Another important aspect of Barnett’s lyricism is her storytelling. Her first hit “Avant Gardner” narrates a specific occasion when Barnett passed out while gardening. The slightly apathetic vocal delivery works together with the sarcastic tone of the lyrics: “It’s a Monday/It’s so mundane/What exciting things/Will happen today?” Barnett later makes fun of herself when a nurse tells her that she’s clever because she can make music, replying “I think she’s clever ‘cause she stops people dying.” The careful detailing Barnett uses to specify this event gives the audience a glimpse of how she views the world making the song very personal. When played live and presented to the audience it really brings a sense of intimacy especially to her more dedicated fan base.
Musically Barnett really brought the house down. Many of her songs begin with really simple grooves that build into hugely explosive moments. On “Kim’s Caravan,” the bass drones along as Barnett’s guitar remains non-specific. As the song picks up, Barnett’s vocalizations become elongated until she yells “So take what you want from me” repeatedly leading into a guitar solo. At Metropolis Barnett spent much of her guitar solo time in fits of rage sometimes ripping her guitar to shreds kneeling on the ground. It is through these killer guitar solos that Barnett justifies her three piece setting. Her energetic stage presence, shredding guitar solos, and full throttle vocalizations leave little room for anyone else on stage needing only rhythm section to help further the impact of her perfectly blunt songwriting strategies. “An Illustration of Loneliness” was also particularly powerful at Metropolis. The catchy melody after the words “thinkin’ of you too” was played by bassist Bones Sloane with his distortion pedal. During one of the choruses, Sloane unleashed the fury of his distortion pedal bringing the song into head-banging territories before being re-grounded by the “thinkin’ of you too” vocal idiom.
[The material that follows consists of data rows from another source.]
(** * LFR_Analysis: the community evaluation core of [lfr_analysis.py]

    A shallow embedding of the four functions of [src/lfr_analysis.py]
    ([graph_size_from_file], [true_community_helper], [get_true_community]
    and [LFR_error_stats]) and of the sweep of its script, together with
    the Python built-ins they call, followed by the properties of the
    specification and further properties of the code.

    Modelling conventions.
    - A file is the text that [open(dir, "r")] delivers (after decoding and
      newline translation), a [string] whose characters are code points
      below 256.
    - A Python exception is a value of [exn]; a computation that may raise
      is a [result]. A [ZeroDivisionError] carries the line of the source
      its traceback ends at, which tells the three divisions of
      [LFR_error_stats] apart.
    - [dict] and [set] are stdpp's [gmap] and [gset].
    - [len(x) / len(y)] and the float arithmetic of the F1 score are taken
      in the field of rationals [Qc]: the value is the number the binary64
      result approximates, and [ZeroDivisionError] is raised exactly when
      the divisor is zero, as in Python (a quotient of two set sizes is
      zero only when its numerator is, and a sum of two non-negative floats
      is zero only when both are). *)

From Stdlib Require Import ZArith QArith Qcanon String Ascii List Lia.
From stdpp Require Import base gmap strings list fin_maps fin_sets pretty.

#[local] Set Warnings "-clear-no-such-hyp".

Local Open Scope string_scope.
Local Open Scope Z_scope.

(** ** Exceptions and the error monad *)

Inductive exn : Type :=
| ValueError
| KeyError
| ZeroDivisionError (lineno : Z).

(** [KeyError] is the only one of the three that derives from
    [LookupError]. *)
Definition is_LookupError (e : exn) : bool :=
  match e with
  | KeyError => true
  | ValueError | ZeroDivisionError _ => false
  end.

Inductive result (A : Type) : Type :=
| Ok (a : A)
| Raise (e : exn).
Arguments Ok {A} a.
Arguments Raise {A} e.

#[global] Instance result_ret : MRet result := λ A a, Ok a.
#[global] Instance result_bind : MBind result := λ A B f m,
  match m with
  | Ok a => f a
  | Raise e => Raise e
  end.

Definition raises {A} (m : result A) : bool :=
  match m with
  | Ok _ => false
  | Raise _ => true
  end.

(** ** Python built-ins on [str] *)

Module Py.

Definition ord (c : ascii) : Z := Z.of_N (N_of_ascii c).

(** [str.isspace] on one character: the characters [str.strip()] removes. *)
Definition isspace (c : ascii) : bool :=
  let n := ord c in
  ((9 <=? n) && (n <=? 13)) || ((28 <=? n) && (n <=? 32))
  || (n =? 133) || (n =? 160).

(** The characters [int()] skips around a numeral: C's [isspace] on ASCII
    and the Unicode spaces above it; the separators 28..31 are not among
    them. *)
Definition int_isspace (c : ascii) : bool :=
  let n := ord c in
  ((9 <=? n) && (n <=? 13)) || (n =? 32) || (n =? 133) || (n =? 160).

Definition newline : ascii := "010"%char.

(** [fp.readlines()]: every line keeps its terminating newline; a last line
    without one is returned as it is. *)
Fixpoint readlines (s : string) : list string :=
  match s with
  | EmptyString => []
  | String c s' =>
      if Ascii.eqb c newline then String c EmptyString :: readlines s'
      else match readlines s' with
           | [] => [String c EmptyString]
           | l :: ls => String c l :: ls
           end
  end.

Fixpoint lstrip_with (sp : ascii → bool) (s : string) : string :=
  match s with
  | EmptyString => EmptyString
  | String c s' => if sp c then lstrip_with sp s' else s
  end.

Fixpoint rstrip_with (sp : ascii → bool) (s : string) : string :=
  match s with
  | EmptyString => EmptyString
  | String c s' =>
      match rstrip_with sp s' with
      | EmptyString => if sp c then EmptyString else String c EmptyString
      | r => String c r
      end
  end.

(** [s.strip()] *)
Definition strip (s : string) : string :=
  rstrip_with isspace (lstrip_with isspace s).

(** [s.startswith(p)] *)
Fixpoint startswith (s p : string) {struct p} : bool :=
  match p with
  | EmptyString => true
  | String a p' =>
      match s with
      | EmptyString => false
      | String c s' => Ascii.eqb a c && startswith s' p'
      end
  end.

(** [sub in s] *)
Fixpoint contains (sub s : string) : bool :=
  startswith s sub ||
  match s with
  | EmptyString => false
  | String _ s' => contains sub s'
  end.

(** The scan of [s.split(sep)] for a non-empty [sep]: occurrences are taken
    from the left and do not overlap; [skip] counts the characters of the
    occurrence being stepped over. *)
Fixpoint split_go (sep : string) (skip : nat) (s : string) : list string :=
  match s with
  | EmptyString => [EmptyString]
  | String c s' =>
      match skip with
      | S k => split_go sep k s'
      | O =>
          if startswith s sep
          then EmptyString :: split_go sep (Nat.pred (String.length sep)) s'
          else match split_go sep O s' with
               | [] => [String c EmptyString]
               | p :: ps => String c p :: ps
               end
      end
  end.
(** * The container store and the execute-action wrapper of the executor

    A shallow embedding of [GardenStore] (package [store]) and of
    [ExecuteAction] (package [execute_action]).

    Go code that talks to the container host, the tracker, the event
    emitter and the logger is written in a state-and-writer monad: the
    state is the part of the world the store can change (the remote host,
    the tracker, the running-process table), the written output is the
    list of effects the call performed, in program order. *)

From Stdlib Require Import Ascii String ZArith List.
From stdpp Require Import base option gmap strings list fin_maps.

Local Open Scope string_scope.
Local Open Scope Z_scope.
Local Open Scope list_scope.

(** ** A state-and-writer monad *)

Definition ST (S E A : Type) : Type := S -> A * S * list E.

Definition ret {S E A} (a : A) : ST S E A := fun s => (a, s, []).

Definition bind {S E A B} (m : ST S E A) (k : A -> ST S E B) : ST S E B :=
  fun s =>
    let '(a, s1, t1) := m s in
    let '(b, s2, t2) := k a s1 in
    (b, s2, t1 ++ t2).

Definition emit {S E} (e : E) : ST S E unit := fun s => (tt, s, [e]).

Definition gets {S E A} (f : S -> A) : ST S E A := fun s => (f s, s, []).

Definition modify {S E} (f : S -> S) : ST S E unit := fun s => (tt, f s, []).

(** [defer d body]: Go's [defer d] placed before [body]; [d] runs when
    [body] returns, and the value returned is [body]'s. *)
Definition defer {S E A} (d : ST S E unit) (body : ST S E A) : ST S E A :=
  bind body (fun a => bind d (fun _ => ret a)).

Declare Scope st_scope.
Delimit Scope st_scope with st.
Notation "'let*' x ':=' m 'in' k" := (bind m (fun x => k))
  (at level 10, x name, m at level 100, k at level 200) : st_scope.
Notation "'let*' ' pat ':=' m 'in' k" :=
  (bind m (fun x => match x with pat => k end))
  (at level 10, pat pattern, m at level 100, k at level 200) : st_scope.
Notation "m '>>' k" := (bind m (fun _ => k))
  (at level 60, right associativity) : st_scope.
Local Open Scope st_scope.

(** ** Go errors

    An [error] value is compared with [==] against package-level
    sentinels, and asked for its message with [Error()]. *)

Inductive error : Type :=
  | ErrContainerNotFound          (* executor.ErrContainerNotFound *)
  | ErrInvalidTransition          (* executor.ErrInvalidTransition *)
  | GardenErrContainerNotFound    (* gardenclient.ErrContainerNotFound *)
  | errors_New (msg : string).    (* any other error value *)

#[global] Instance error_eq_dec : EqDecision error.
Proof. solve_decision. Defined.

(** Modelled from the spec: the error taxonomy of section 7 (the kinds an
    error value belongs to); the packages declaring the sentinels are not
    part of the sources at hand. *)
Inductive ErrorKind : Type :=
  | NotFound | InvalidTransition | HostUnavailable
  | StepFailure | Unrecoverable | Timeout.

#[global] Instance ErrorKind_eq_dec : EqDecision ErrorKind.
Proof. solve_decision. Defined.

(** Modelled from the spec: which kind each error value of the store has.
    Both not-found sentinels are NotFound, the transition sentinel is
    InvalidTransition, and an error raised by a host RPC (transport or
    ping failure) is HostUnavailable. *)
Definition kindOf (e : error) : ErrorKind :=
  match e with
  | ErrContainerNotFound => NotFound
  | GardenErrContainerNotFound => NotFound
  | ErrInvalidTransition => InvalidTransition
  | errors_New _ => HostUnavailable
  end.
Although the recording of this song is relatively short and sweet, the brief moments of smashing in the live setting take into a different place.
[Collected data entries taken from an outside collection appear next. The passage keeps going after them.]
(* ===== verification/_CoqProject ===== *)
-Q . S2P
Prelude.v
GoLib.v
Sha256.v
Host.v
Http.v
Mux.v
Health.v
Url.v
Format.v
Parallel.v
ParallelProps.v
JsonText.v
FileSystem.v
Domain.v
Guardrail.v
Prometheus.v
PrometheusProps.v
Registry.v
RegistrySpec.v
RegistryStore.v
RegistryMemory.v
AgentRegistry.v
AgentStore.v
AgentSpec.v
Rollout.v
RolloutFacts.v
RolloutStore.v
RolloutService.v
RolloutSpec.v
RolloutInvariants.v
RolloutMemory.v
RolloutRefine.v
RolloutProgress.v
Sql.v
Postgres.v
PostgresFacts.v
PostgresInvariants.v
PostgresSpec.v
PostgresRollouts.v
PostgresConcurrency.v
PostgresDemo.v
PostgresProps.v
DataPlane.v
Agent.v
ControlPlane.v
PlaneKeep.v
PostgresStores.v
System.v
DataPlaneFacts.v
AgentFacts.v
Commands.v
ConfigCode.v
ConfigApply.v
ConfigFacts.v
ConfigSpec.v
ConfigConverge.v
ConfigDeploy.v
Deployment.v
Simulator.v
Reliability.v
Drive.v
Scenarios.v
SimulatorCommand.v
ReliabilityCommand.v
Convergence.v
Demo.v
CampaignDrive.v
ReliabilityDrive.v
SimulatorDrive.v
ScenarioDrive.v
ReliabilityProps.v
SimulatorProps.v
CommandsProps.v
RolloutProps.v
EffectProps.v
DecisionProps.v
RegistryProps.v
DataPlaneProps.v
ControlPlaneProps.v
ConfigProps.v
(** * float64: IEEE 754 binary64, as [SpecFloat] computes it *)

Definition float64 := spec_float.
Definition f_of_int (z : Z) : float64 := binary_normalize 53 1024 z 0 false.
Definition f_zero : float64 := S754_zero false.
Definition f_div (x y : float64) : float64 := SFdiv 53 1024 x y.
Definition f_mul (x y : float64) : float64 := SFmul 53 1024 x y.
Definition f_lt (x y : float64) : bool := SFltb x y.
Definition f_le (x y : float64) : bool := SFleb x y.
Definition f_eq (x y : float64) : bool := SFeqb x y.
Definition f_IsNaN (x : float64) : bool := match x with S754_nan => true | _ => false end.
Definition f_IsInf (x : float64) : bool := match x with S754_infinity _ => true | _ => false end.

(** * encoding/json.Valid

    The byte-driven state machine of the standard library's scanner, with its
    stack of open brackets and its nesting limit. *)

Module Json.

Inductive step :=
| BeginValueOrEmpty | BeginValue | BeginStringOrEmpty | BeginString | EndValue | EndTop
| InString | InStringEsc | InStringEscU (digits : nat)
| Neg | Int1 | Int0 | Dot | Dot0 | Exp | ExpSign | Exp0
| Lit (rest : list ascii).

Inductive parse_state := ObjectKey | ObjectValue | ArrayValue.

Record scanner := Scanner { sc_step : step; sc_stack : list parse_state; sc_endTop : bool }.

Definition start : scanner := Scanner BeginValue [] false.
Definition maxNestingDepth : Z := 10000.

Definition isSpace (c : ascii) : bool :=
  byte_is 32 c || byte_is 9 c || byte_is 13 c || byte_is 10 c.
Definition digit (c : ascii) : bool := byte_in 48 57 c.
Definition digit19 (c : ascii) : bool := byte_in 49 57 c.
Definition hex (c : ascii) : bool := digit c || byte_in 97 102 c || byte_in 65 70 c.

Definition goto (st : step) (s : scanner) : option scanner :=
  Some (Scanner st (sc_stack s) (sc_endTop s)).
Definition push (p : parse_state) (st : step) (s : scanner) : option scanner :=
  if Z.of_nat (S (length (sc_stack s))) <=? maxNestingDepth
  then Some (Scanner st (p :: sc_stack s) (sc_endTop s)) else None.
Definition pop (s : scanner) : option scanner :=
  match sc_stack s with
  | _ :: [] => Some (Scanner EndTop [] true)
  | _ :: st => Some (Scanner EndValue st (sc_endTop s))
  | [] => None
  end.

Definition endTop_step (s : scanner) (c : ascii) : option scanner :=
  if isSpace c then goto EndTop s else None.

Definition endValue (s : scanner) (c : ascii) : option scanner :=
  match sc_stack s with
  | [] => endTop_step (Scanner EndTop [] true) c
  | p :: st =>
      if isSpace c then goto EndValue s
      else match p with
           | ObjectKey =>
               if byte_is 58 c then Some (Scanner BeginValue (ObjectValue :: st) (sc_endTop s))
               else None
           | ObjectValue =>
               if byte_is 44 c then Some (Scanner BeginString (ObjectKey :: st) (sc_endTop s))
               else if byte_is 125 c then pop s else None
           | ArrayValue =>
               if byte_is 44 c then goto BeginValue s
               else if byte_is 93 c then pop s else None
           end
  end.

Definition beginValue (s : scanner) (c : ascii) : option scanner :=
  if isSpace c then Some s
  else if byte_is 123 c then push ObjectKey BeginStringOrEmpty s
  else if byte_is 91 c then push ArrayValue BeginValueOrEmpty s
  else if byte_is 34 c then goto InString s
  else if byte_is 45 c then goto Neg s
  else if byte_is 48 c then goto Int0 s
  else if byte_is 116 c then goto (Lit ["r"; "u"; "e"]%char) s
  else if byte_is 102 c then goto (Lit ["a"; "l"; "s"; "e"]%char) s
  else if byte_is 110 c then goto (Lit ["u"; "l"; "l"]%char) s
  else if digit19 c then goto Int1 s
  else None.

Definition beginString (s : scanner) (c : ascii) : option scanner :=
  if isSpace c then Some s else if byte_is 34 c then goto InString s else None.

Definition int0 (s : scanner) (c : ascii) : option scanner :=
  if byte_is 46 c then goto Dot s
  else if byte_is 101 c || byte_is 69 c then goto Exp s
  else endValue s c.

Definition expSign (s : scanner) (c : ascii) : option scanner :=
  if digit c then goto Exp0 s else None.

Definition escapes : list N := [98; 102; 110; 114; 116; 92; 47; 34]%N.
(* ===== verification/Http.v ===== *)
(** What the handlers use of [net/http]: a request as its path values, headers
    and body, a response as its status, [ETag] header and payload, and the
    printing of times.  A handler ends by writing one response, so its only
    outcome is the response. *)

From Stdlib Require Import ZArith Lia Ascii.
From S2P Require Import Prelude GoLib.
Open Scope string_scope.
Open Scope list_scope.
Open Scope Z_scope.

(** [r.PathValue(name)] and [r.Header.Get(name)] are [""] for an absent name. *)
Record Request := MkRequest {
  rq_path_values : gmap string string;
  rq_headers : gmap string string;
  rq_body : string }.
Definition PathValue (r : Request) (name : string) : string := default "" (rq_path_values r !! name).
Definition Header (r : Request) (name : string) : string := default "" (rq_headers r !! name).

Definition StatusOK : Z := 200.
Definition StatusCreated : Z := 201.
Definition StatusNotModified : Z := 304.
Definition StatusBadRequest : Z := 400.
Definition StatusUnauthorized : Z := 401.
Definition StatusForbidden : Z := 403.
Definition StatusNotFound : Z := 404.
Definition StatusConflict : Z := 409.
Definition StatusInternalServerError : Z := 500.
Definition StatusServiceUnavailable : Z := 503.

(** The payload is kept as the value given to the JSON encoder; the body of a
    [304] response is empty. *)
Record Response (B : Type) := MkResponse {
  rs_status : Z;
  rs_etag : string;
  rs_payload : option B }.
Arguments MkResponse {B} _ _ _.
Arguments rs_status {B} _.
Arguments rs_etag {B} _.
Arguments rs_payload {B} _.

(** [json.Encoder]/[json.Decoder] at a type: the text of a value, and the value
    of a text. *)
Class Codec (T : Type) := {
  json_Marshal : T → res string;
  json_Unmarshal : string → res T }.

(** * time.Format with the layout "2006-01-02T15:04:05Z07:00" *)

(** Days since 1 January of year 1, to a date of the Gregorian calendar (years
    counted from March, in eras of 400 years). *)
Definition civil_of_days (days : Z) : Z * Z * Z :=
  let z := days + 306 in
  let era := z / 146097 in
  let doe := z mod 146097 in
  let yoe := (doe - doe / 1460 + doe / 36524 - doe / 146096) / 365 in
  let doy := doe - (365 * yoe + yoe / 4 - yoe / 100) in
  let mp := (5 * doy + 2) / 153 in
  let day := doy - (153 * mp + 2) / 5 + 1 in
  let month := if mp <? 10 then mp + 3 else mp - 9 in
  (yoe + era * 400 + (if month <=? 2 then 1 else 0), month, day).

Definition digit_char (z : Z) : Ascii.ascii := Ascii.ascii_of_N (48 + Z.to_N (z mod 10)).
Definition pad2 (z : Z) : string := String (digit_char (z / 10)) (String (digit_char z) "").
Definition pad4 (z : Z) : string :=
  if z <? 10000 then pad2 (z / 100) +:+ pad2 (z mod 100) else pretty z.

Definition Format_RFC3339 (t : Time) : string :=
  let seconds := t / Second in
  let '(year, month, day) := civil_of_days (seconds / 86400) in
  let s := seconds mod 86400 in
  (pad4 year +:+ "-" +:+ pad2 month +:+ "-" +:+ pad2 day +:+ "T"
   +:+ pad2 (s / 3600) +:+ ":" +:+ pad2 (s / 60 mod 60) +:+ ":" +:+ pad2 (s mod 60) +:+ "Z")%string.

(** The Unix epoch is 719162 days after the zero time. *)
Example format_epoch :
  Format_RFC3339 ((719162 * 86400 + 1709210096) * Second) = "2024-02-29T12:34:56Z"%string.
Proof. reflexivity. Qed.

(** ** bearerToken, in both planes *)
Definition bearer_token (header : string) : string :=
  if empty_str header then ""
  else let '(kind, token, ok) := Cut " "%char header in
       if negb ok || negb (EqualFold kind "Bearer") then "" else token.

(** * The client side of [net/http] *)

Record HttpRequest := MkHttpRequest {
  hq_Method : string;
  hq_URL : string;
  hq_Headers : gmap string string;
  hq_Body : string }.
Record HttpResponse := MkHttpResponse {
  hp_StatusCode : Z;
  hp_ETag : string;
  hp_Body : res string }.

(** [http.NewRequestWithContext] and [client.Do]: the network. *)
Class HttpClient (W : Type) := http_Do : Context → HttpRequest → M W HttpResponse.

Fixpoint TrimRight_slash (s : string) : string :=
  match s with
  | EmptyString => EmptyString
  | String c rest =>
      let t := TrimRight_slash rest in
      if empty_str t && bool_decide (c = "/"%char) then EmptyString else String c t
  end.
Courtney Barnett is a truly brilliant songwriter and her slightly punk tendencies make for an epic presentation in the live setting. Backed by a mellow drum and bass team, Barnett single handedly faced the expectations of a rowdy Metropolis crowd with raging energy and power. Her nearly worldwide success is a result of her undoubtable artistry and I think a lot of people are really excited to hear whatever she has in store next.